=== TASK TO CARRY OUT ===
Transcribe the data below verbatim from the line with "zoom writer set_writer (split_write buf)." to the line with "(** * The addresses". Include both of those lines.

Saved entries

(** With fuel for every byte and every interruption, [write_all] returns: the
    whole buffer is written, or a proper prefix of it. [ok] is an invariant of
    the writer, and [R] what a write keeps. *)
Lemma write_all_with_ok {T} wr (out : T → list byte) (pat : T → nat) (ok : T → Prop)
    (R : T → T → Prop) (HR : ∀ c1 c2 c3, R c1 c2 → R c2 c3 → R c1 c3)
    (law : ∀ buf c, ok c → wp (wr buf) (λ r c', ok c' ∧ R c c' ∧ pat c' ≤ pat c ∧
      match r with
      | Ok n => n ≤ length buf ∧ out c' = out c ++ take n buf
      | Err e => out c' = out c ∧ (kind e = Interrupted → pat c' < pat c)
      end) c) fuel buf c :
  ok c → R c c → length buf + pat c ≤ fuel →
  wp (write_all_with wr fuel buf) (λ r c', ok c' ∧ R c c' ∧ pat c' ≤ pat c ∧
    match r with
    | Ok _ => out c' = out c ++ buf
    | Err e => ∃ n, n < length buf ∧ out c' = out c ++ take n buf
    end) c.
Proof.
  intros Hok HRc Hf.
  cut (∀ c0, R c0 c → wp (write_all_with wr fuel buf) (λ r c', ok c' ∧ R c0 c' ∧ pat c' ≤ pat c ∧
    match r with
    | Ok _ => out c' = out c ++ buf
    | Err e => ∃ n, n < length buf ∧ out c' = out c ++ take n buf
    end) c); [by eauto|]. clear HRc.
  revert buf c Hok Hf. induction fuel as [|fuel IH]; intros buf c Hok Hf c0 Hc0;
    (destruct (decide (buf = [])) as [->|Hn];
     [unfold wp; simpl; rewrite ?decide_True, app_nil_r by done; by split_and!|]).
  { destruct buf; [done|simpl in Hf; lia]. }
  assert (0 < length buf) as Hpos by (destruct buf; [done|simpl; lia]).
  apply wp_write_all; [done|]. eapply wp_mono; [by apply law|].
  intros [[|n]|e] c1 (Hok1 & HR1 & Hp & Hr); simpl.
  - destruct Hr as [_ Hr]. split_and!; [done|by eapply HR|done|]. by exists 0.
  - destruct Hr as [Hlen Hout].
    eapply wp_mono; [apply (IH (drop (S n) buf) c1 Hok1 ltac:(rewrite length_drop; lia) c0 (HR _ _ _ Hc0 HR1))|]. simpl.
    intros [[]|e] c2 (Hok2 & HR2 & Hp2 & Hr2); (split_and!; [done|done|lia|]).
    + by rewrite Hr2, Hout, <-app_assoc, take_drop.
    + destruct Hr2 as (k & Hk & Hout2). rewrite length_drop in Hk. exists (S n + k).
      split; [lia|]. by rewrite Hout2, Hout, <-app_assoc, take_take_drop.
  - destruct Hr as [Hout Hi']. case_decide as Hk.
    + specialize (Hi' Hk).
      eapply wp_mono; [apply (IH buf c1 Hok1 ltac:(lia) c0 (HR _ _ _ Hc0 HR1))|].
      intros r c2 (Hok2 & HR2 & Hp2 & Hr2). rewrite Hout in Hr2. split_and!; [done|done|lia|done].
    + split_and!; [done|by eapply HR|done|]. exists 0. by rewrite app_nil_r.
Qed.
(* ===== verification/Noise.v ===== *)
(** * Noise XK sessions: src/noise.rs

    The Noise transcoder and the x25519 keys are those of the cyphernet crate:
    the class [NoiseLib] has the operations the code calls. *)

From stdpp Require Import relations.
From S2P Require Import Prelude StdLib Resource Net Auth.

(** [advance_handshake] may fail, and may give an act to send. *)
Class NoiseLib `{Ed25519} := {
  SecretKey : Type;
  EcdhKey : Type;
  EcdhPublic : Type;
  (** [x25519::SecretKey::from_ed25519], [x25519::PublicKey::from_ed25519] *)
  ecdh_from_ed25519 : SecretKey → option EcdhKey;
  ecdh_public_from_ed25519 : PublicKey → option EcdhPublic;
  Transcoder : Type;
  Encryptor : Type;
  Decryptor : Type;
  with_xk_responder : EcdhKey → Transcoder;
  with_xk_initiator : EcdhKey → EcdhPublic → Transcoder;
  is_handshake_complete : Transcoder → bool;
  next_handshake_len : Transcoder → nat;
  advance_handshake : list byte → Transcoder → result unit (option (list byte)) * Transcoder;
  try_into_split : Transcoder → result Transcoder (Encryptor * Decryptor);
  with_split : Encryptor → Decryptor → Transcoder;
}.

(** ** Addresses *)

Section addr.
Context {Id A : Type}.

(** [PeerAddr] of cyphernet: an identity and a network address. *)
Record PeerAddr := { peer_addr_id : Id; peer_addr_addr : A }.

Inductive XkAddr :=
| Partial (addr : A)
| Full (addr : PeerAddr).

Definition upgrade (id : Id) (self : XkAddr) : bool * XkAddr :=
  match self with
  | Partial addr => (true, Full {| peer_addr_id := id; peer_addr_addr := addr |})
  | Full _ => (false, self)
  end.

Definition as_addr (self : XkAddr) : A :=
  match self with
  | Partial a => a
  | Full a => peer_addr_addr a
  end.

Definition peer_id (self : XkAddr) : option Id :=
  match self with
  | Partial _ => None
  | Full addr => Some (peer_addr_id addr)
  end.

Definition expect_peer_id (self : XkAddr) : outcome Id :=
  match self with
  | Partial _ => Panic "handshake is not complete"
  | Full addr => Ret (peer_addr_id addr)
  end.

Definition expect_peer_addr (self : XkAddr) : outcome PeerAddr :=
  match self with
  | Partial _ => Panic "handshake is not complete"
  | Full addr => Ret addr
  end.
End addr.
Arguments PeerAddr : clear implicits.
Arguments XkAddr : clear implicits.

#[global] Instance PeerAddr_eq_dec {Id A} `{EqDecision Id, EqDecision A} : EqDecision (PeerAddr Id A).
Proof. solve_decision. Defined.

(** ** Sessions *)

Section noise.
Context `{NL : NoiseLib} {C : Type} `{NC : NetConnection C}.
(** Whether [debug_assertions] are on, and the fuel of the loops on the socket. *)
Context (debug : bool) (fuel : nat).

Record NoiseXk := {
  remote_addr : XkAddr PublicKey (Addr (C := C));
  connection : C;
  transcoder : Transcoder;
  authenticator : Authenticator;
}.

Definition set_remote_addr (x : XkAddr PublicKey (Addr (C := C))) (s : NoiseXk) : NoiseXk :=
  {| remote_addr := x; connection := connection s; transcoder := transcoder s;
     authenticator := authenticator s |}.
Definition set_connection (x : C) (s : NoiseXk) : NoiseXk :=
  {| remote_addr := remote_addr s; connection := x; transcoder := transcoder s;
     authenticator := authenticator s |}.
Definition set_transcoder (x : Transcoder) (s : NoiseXk) : NoiseXk :=
  {| remote_addr := remote_addr s; connection := connection s; transcoder := x;
     authenticator := authenticator s |}.
Definition set_auth (x : Authenticator * C) (s : NoiseXk) : NoiseXk :=
  {| remote_addr := remote_addr s; connection := x.2; transcoder := transcoder s;
     authenticator := x.1 |}.

(** Calls on [self.connection], and on [self.authenticator] with it. *)
Definition on_connection {A} (m : prog C io_error A) : prog NoiseXk io_error A :=
  zoom connection set_connection m.
Definition on_authenticator {A} (m : prog (Authenticator * C) io_error A) :
    prog NoiseXk io_error A :=
  zoom (λ s, (authenticator s, connection s)) set_auth m.

(** [self.transcoder.advance_handshake(input).map_err(..)] *)
Definition advance (input : list byte) : prog NoiseXk io_error (option (list byte)) := λ s,
  let '(r, t) := advance_handshake input (transcoder s) in
  Ret (map_err (λ _, from_kind ConnectionAborted) r, set_transcoder t s).

(** [if let Some(act) = act { self.connection.write_all(&act)?; }] *)
Definition send_act (act : option (list byte)) : prog NoiseXk io_error unit :=
  match act with
  | Some act => on_connection (write_all fuel act)
  | None => mret tt
  end.

(** [impl Read for NoiseXk]. While the session is being established a read
    returns no bytes. *)
Definition read (n : nat) : prog NoiseXk io_error (list byte) :=
  gets id ≫= λ self,
  if negb (is_handshake_complete (transcoder self)) then
    on_connection (read_exact fuel (next_handshake_len (transcoder self))) ≫= λ input,
    advance input ≫= λ act,
    send_act act ≫= λ _, mret []
  else if negb (is_auth_complete (authenticator self)) then
    on_authenticator (verify debug fuel) ≫= λ verified,
    gets (λ s, peer_id (remote_addr s)) ≫= λ peer,
    match verified, peer with
    | None, _ => throw (from_kind InvalidInput)
    | Some remote, Some peer =>
        if decide (remote ≠ peer) then throw (from_kind ConnectionReset)
        else modify (λ s, set_remote_addr (upgrade remote (remote_addr s)).2 s) ≫= λ _, mret []
    | Some remote, None =>
        modify (λ s, set_remote_addr (upgrade remote (remote_addr s)).2 s) ≫= λ _, mret []
    end
  else on_connection (conn_read n).

(** [impl Write for NoiseXk] *)
Definition write (buf : list byte) : prog NoiseXk io_error nat :=
  gets id ≫= λ self,
  if negb (is_handshake_complete (transcoder self)) then
    advance [] ≫= λ act,
    send_act act ≫= λ _, throw (from_kind Interrupted)
  else if negb (is_auth_sent (authenticator self)) then
    on_authenticator (certify fuel) ≫= λ _, throw (from_kind Interrupted)
  else on_connection (conn_write buf).

Definition flush : prog NoiseXk io_error unit := on_connection conn_flush.

Definition noise_session_id (self : NoiseXk) : option PublicKey :=
  match remote_addr self with
  | Partial _ => None
  | Full a => Some (peer_addr_id a)
  end.

Definition noise_established (self : NoiseXk) : bool :=
  is_handshake_complete (transcoder self) && is_auth_complete (authenticator self).

Definition noise_peer_addr (self : NoiseXk) : option (PeerAddr PublicKey (Addr (C := C))) :=
  match remote_addr self with
  | Partial _ => None
  | Full a => Some a
  end.

#[export] Instance noise_session : NetSession NoiseXk := {|
  SessionId := PublicKey;
  sess_fd s := conn_fd (connection s);
  sess_read := read;
  sess_write := write;
  sess_flush := flush;
  session_id := noise_session_id;
  is_session_established := noise_established;
  sess_set_read_timeout dur := on_connection (conn_set_read_timeout dur);
  sess_set_write_timeout dur := on_connection (conn_set_write_timeout dur);
  sess_set_nonblocking b := on_connection (conn_set_nonblocking b);
  sess_disconnect := on_connection (conn_shutdown ShutBoth);
|}.

(** *** Creation *)

Definition accept (conn : C) (key : SecretKey) (auth : Authenticator) : outcome NoiseXk :=
  ecdh ← expect (ecdh_from_ed25519 key) "invalid local node key";
  addr ← conn_remote_addr conn;
  Ret {| authenticator := auth; remote_addr := Partial addr; connection := conn;
         transcoder := with_xk_responder ecdh |}.

(** [connect] is [S::connect_nonblocking(peer_addr.addr().clone(), proxy)]. *)
Definition connect_nonblocking (addr : PeerAddr PublicKey (Addr (C := C))) (key : SecretKey)
    (auth : Authenticator) (connect : Addr (C := C) → io_result C) : outcome (io_result NoiseXk) :=
  ecdh ← expect (ecdh_from_ed25519 key) "invalid local node key";
  match ecdh_public_from_ed25519 (peer_addr_id addr) with
  | None => Ret (Err (from_kind InvalidInput))
  | Some remote_key =>
      match connect (peer_addr_addr addr) with
      | Err e => Ret (Err e)
      | Ok socket => Ret (Ok {| authenticator := auth; remote_addr := Full addr;
                                connection := socket;
                                transcoder := with_xk_initiator ecdh remote_key |})
      end
  end.

(** The handshake loop of [connect_blocking]. *)
Fixpoint handshake_loop (rounds : nat) (input : list byte) : prog NoiseXk io_error unit := λ s,
  if is_handshake_complete (transcoder s) then Ret (Ok tt, s) else
  match rounds with
  | O => Hang
  | S rounds =>
      (advance input ≫= λ act,
       send_act act ≫= λ _,
       gets transcoder ≫= λ t,
       (if is_handshake_complete t then mret input
        else on_connection (read_exact fuel (next_handshake_len t))) ≫= λ input,
       handshake_loop rounds input) s
  end.

(** The authentication loop of [connect_blocking]. *)
Fixpoint auth_loop (rounds : nat) (peer : PublicKey) : prog NoiseXk io_error unit := λ s,
  if is_auth_complete (authenticator s) then Ret (Ok tt, s) else
  match rounds with
  | O => Hang
  | S rounds =>
      (on_authenticator (certify fuel) ≫= λ _,
       on_authenticator (verify debug fuel) ≫= λ verified,
       match verified with
       | None => panic "explicit panic"
       | Some id => if decide (id ≠ peer) then panic "explicit panic" else auth_loop rounds peer
       end) s
  end.

Definition connect_blocking (rounds : nat) (addr : PeerAddr PublicKey (Addr (C := C))) (key : SecretKey)
    (auth : Authenticator) (connect : Addr (C := C) → io_result C) : outcome (io_result NoiseXk) :=
  ecdh ← expect (ecdh_from_ed25519 key) "invalid local node key";
  match ecdh_public_from_ed25519 (peer_addr_id addr) with
  | None => Ret (Err (from_kind InvalidInput))
  | Some remote_key =>
      match connect (peer_addr_addr addr) with
      | Err e => Ret (Err e)
      | Ok conn =>
          let self := {| authenticator := auth; remote_addr := Full addr; connection := conn;
                         transcoder := with_xk_initiator ecdh remote_key |} in
          '(r, self) ← (handshake_loop rounds [] ≫= λ _, auth_loop rounds (peer_addr_id addr)) self;
          Ret (match r with Ok _ => Ok self | Err e => Err e end)
      end
  end.

(** *** Splitting *)

Context `{SC : !SplitIo C}.

Record NoiseXkReader := {
  reader_addr : PeerAddr PublicKey (Addr (C := C));
  reader : SplitRead (T := C);
  decryptor : Decryptor;
}.

Record NoiseXkWriter := {
  writer_addr : PeerAddr PublicKey (Addr (C := C));
  writer : SplitWrite (T := C);
  encryptor : Encryptor;
  writer_auth : Authenticator;
}.

Definition noise_split (self : NoiseXk) :
    outcome (result (NoiseXk * io_error) (NoiseXkReader * NoiseXkWriter)) :=
  if negb (is_handshake_complete (transcoder self)) then
    Ret (Err (self, from_kind NotConnected))
  else
    addr ← expect_peer_addr (remote_addr self);
    halves ← split_io (connection self);
    match halves with
    | Err (original, error) => Ret (Err (set_connection original self, error))
    | Ok (rd, wr) =>
        match try_into_split (transcoder self) with
        | Err t =>
            conn ← from_split_io rd wr;
            Ret (Err (set_connection conn (set_transcoder t self), from_kind NotConnected))
        | Ok (enc, dec) =>
            Ret (Ok ({| reader_addr := addr; reader := rd; decryptor := dec |},
                     {| writer_addr := addr; writer := wr; encryptor := enc;
                        writer_auth := authenticator self |}))
        end
    end.

Definition noise_from_split (rd : NoiseXkReader) (wr : NoiseXkWriter) : outcome NoiseXk :=
  if decide (reader_addr rd ≠ writer_addr wr) then Panic "merging unrelated objects"
  else conn ← from_split_io (reader rd) (writer wr);
       Ret {| remote_addr := Full (writer_addr wr);
              transcoder := with_split (encryptor wr) (decryptor rd);
              connection := conn; authenticator := writer_auth wr |}.

(** [impl Read for NoiseXkReader], [impl Write for NoiseXkWriter] *)
Definition set_reader (x : SplitRead (T := C)) (s : NoiseXkReader) : NoiseXkReader :=
  {| reader_addr := reader_addr s; reader := x; decryptor := decryptor s |}.
Definition set_writer (x : SplitWrite (T := C)) (s : NoiseXkWriter) : NoiseXkWriter :=
  {| writer_addr := writer_addr s; writer := x; encryptor := encryptor s;
     writer_auth := writer_auth s |}.
Definition reader_read (n : nat) : prog NoiseXkReader io_error (list byte) :=
  zoom reader set_reader (split_read n).
Definition writer_write (buf : list byte) : prog NoiseXkWriter io_error nat :=
  zoom writer set_writer (split_write buf).
Definition writer_flush : prog NoiseXkWriter io_error unit :=
  zoom writer set_writer split_flush.

#[export] Instance noise_split_io : SplitIo NoiseXk := {|
  SplitRead := NoiseXkReader;
  SplitWrite := NoiseXkWriter;
  split_io := noise_split;
  from_split_io := noise_from_split;
  split_read := reader_read;
  split_write := writer_write;
  split_flush := writer_flush;
|}.
End noise.
Arguments NoiseXk {_ _} C {_}.
(* ===== verification/XkAddr.v ===== *)
(** * The addresses of Noise sessions: src/noise.rs, [XkAddr]

    What an address resolves to and how it is printed, before and after the
    handshake adds the identity to it. The type is in Noise.v. *)

From S2P Require Import Prelude StdLib Resource Net Sockets Connect Auth Noise.

(** Addresses of the cyphernet crate: [Addr], [ToSocketAddr] and [Display], for
    network addresses and for addresses with an identity. *)
Class Addresses (C : Type) `{StdTcp C} (Id A : Type) := {
  addr_port : A → Z;
  peer_port : PeerAddr Id A → Z;
  addr_to_socket_addr : A → SocketAddr;
  peer_to_socket_addr : PeerAddr Id A → SocketAddr;
  addr_display : A → string;
  peer_display : PeerAddr Id A → string;
}.
(** An address with an identity leads where its network address does. *)
Class AddressesLaws (C : Type) `{Addresses C Id A} : Prop := {
  peer_port_law p : peer_port p = addr_port (peer_addr_addr p);
  peer_to_socket_addr_law p : peer_to_socket_addr p = addr_to_socket_addr (peer_addr_addr p);
}.

Section xk_addr.
Context {C Id A : Type} `{ST : !StdTcp C} `{AL : !Addresses C Id A} `{TA : !ToSocketAddrs C A}.
Implicit Types (x : XkAddr Id A).

Definition xk_display x : string :=
  match x with
  | Partial addr => addr_display addr
  | Full addr => peer_display addr
  end.

Definition xk_port x : Z :=
  match x with
  | Partial a => addr_port a
  | Full a => peer_port a
  end.

Definition xk_to_socket_addr x : SocketAddr :=
  match x with
  | Partial a => addr_to_socket_addr a
  | Full a => peer_to_socket_addr a
  end.

#[export] Instance xk_to_socket_addrs : ToSocketAddrs C (XkAddr Id A) := λ x,
  match x with
  | Partial a => resolve a
  | Full a => resolve (peer_addr_addr a)
  end.

(** [From<XkAddr> for net::SocketAddr] *)
Definition xk_into_socket_addr x : SocketAddr := xk_to_socket_addr x.

(** ** The handshake does not move an address *)

(** Every question about where to connect has the same answer. *)
Definition same_place x y : Prop :=
  as_addr x = as_addr y ∧ xk_port x = xk_port y ∧ xk_to_socket_addr x = xk_to_socket_addr y ∧
  resolve x = resolve y ∧ connect_to x = connect_to y.

#[export] Instance same_place_equivalence : Equivalence same_place.
Proof.
  split.
  - by intros x.
  - intros x y (?&?&?&?&?). by split_and!.
  - intros x y z (?&?&?&?&?) (?&?&?&?&?). split_and!; congruence.
Qed.

Context `{LL : !AddressesLaws C}.

Lemma same_place_addr x y : as_addr x = as_addr y ↔ same_place x y.
Proof.
  split; [|by intros []]. destruct x as [a|[i a]], y as [b|[j b]]; simpl; intros ->;
    unfold same_place, connect_to, resolve, xk_to_socket_addrs; simpl;
    rewrite ?peer_port_law, ?peer_to_socket_addr_law; by split_and!.
Qed.

(** The handshake adds the identity to an address and leaves it where it was;
    an identity that is there already stays, whoever asks. *)
Lemma upgrade_spec id x :
  same_place (upgrade id x).2 x ∧
  expect_peer_id (upgrade id x).2 = Ret (default id (peer_id x)) ∧
  (upgrade id x).1 = bool_decide (peer_id x = None) ∧
  ∀ id', upgrade id' (upgrade id x).2 = (false, (upgrade id x).2).
Proof. split; [apply same_place_addr|]; by destruct x as [a|[i a]]. Qed.

(** Whether the identity is there is what the accessors that panic ask. *)
Lemma expect_peer_id_spec x :
  match peer_id x with
  | Some id => expect_peer_id x = Ret id ∧
      expect_peer_addr x = Ret {| peer_addr_id := id; peer_addr_addr := as_addr x |}
  | None => expect_peer_id x = Panic "handshake is not complete" ∧
      expect_peer_addr x = Panic "handshake is not complete"
  end.
Proof. by destruct x as [a|[i a]]. Qed.
End xk_addr.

=== SOLUTION TO THIS TASK ===
  zoom writer set_writer (split_write buf).
Definition writer_flush : prog NoiseXkWriter io_error unit :=
  zoom writer set_writer split_flush.

#[export] Instance noise_split_io : SplitIo NoiseXk := {|
  SplitRead := NoiseXkReader;
  SplitWrite := NoiseXkWriter;
  split_io := noise_split;
  from_split_io := noise_from_split;
  split_read := reader_read;
  split_write := writer_write;
  split_flush := writer_flush;
|}.
End noise.
Arguments NoiseXk {_ _} C {_}.
(* ===== verification/XkAddr.v ===== *)
(** * The addresses of Noise sessions: src/noise.rs, [XkAddr]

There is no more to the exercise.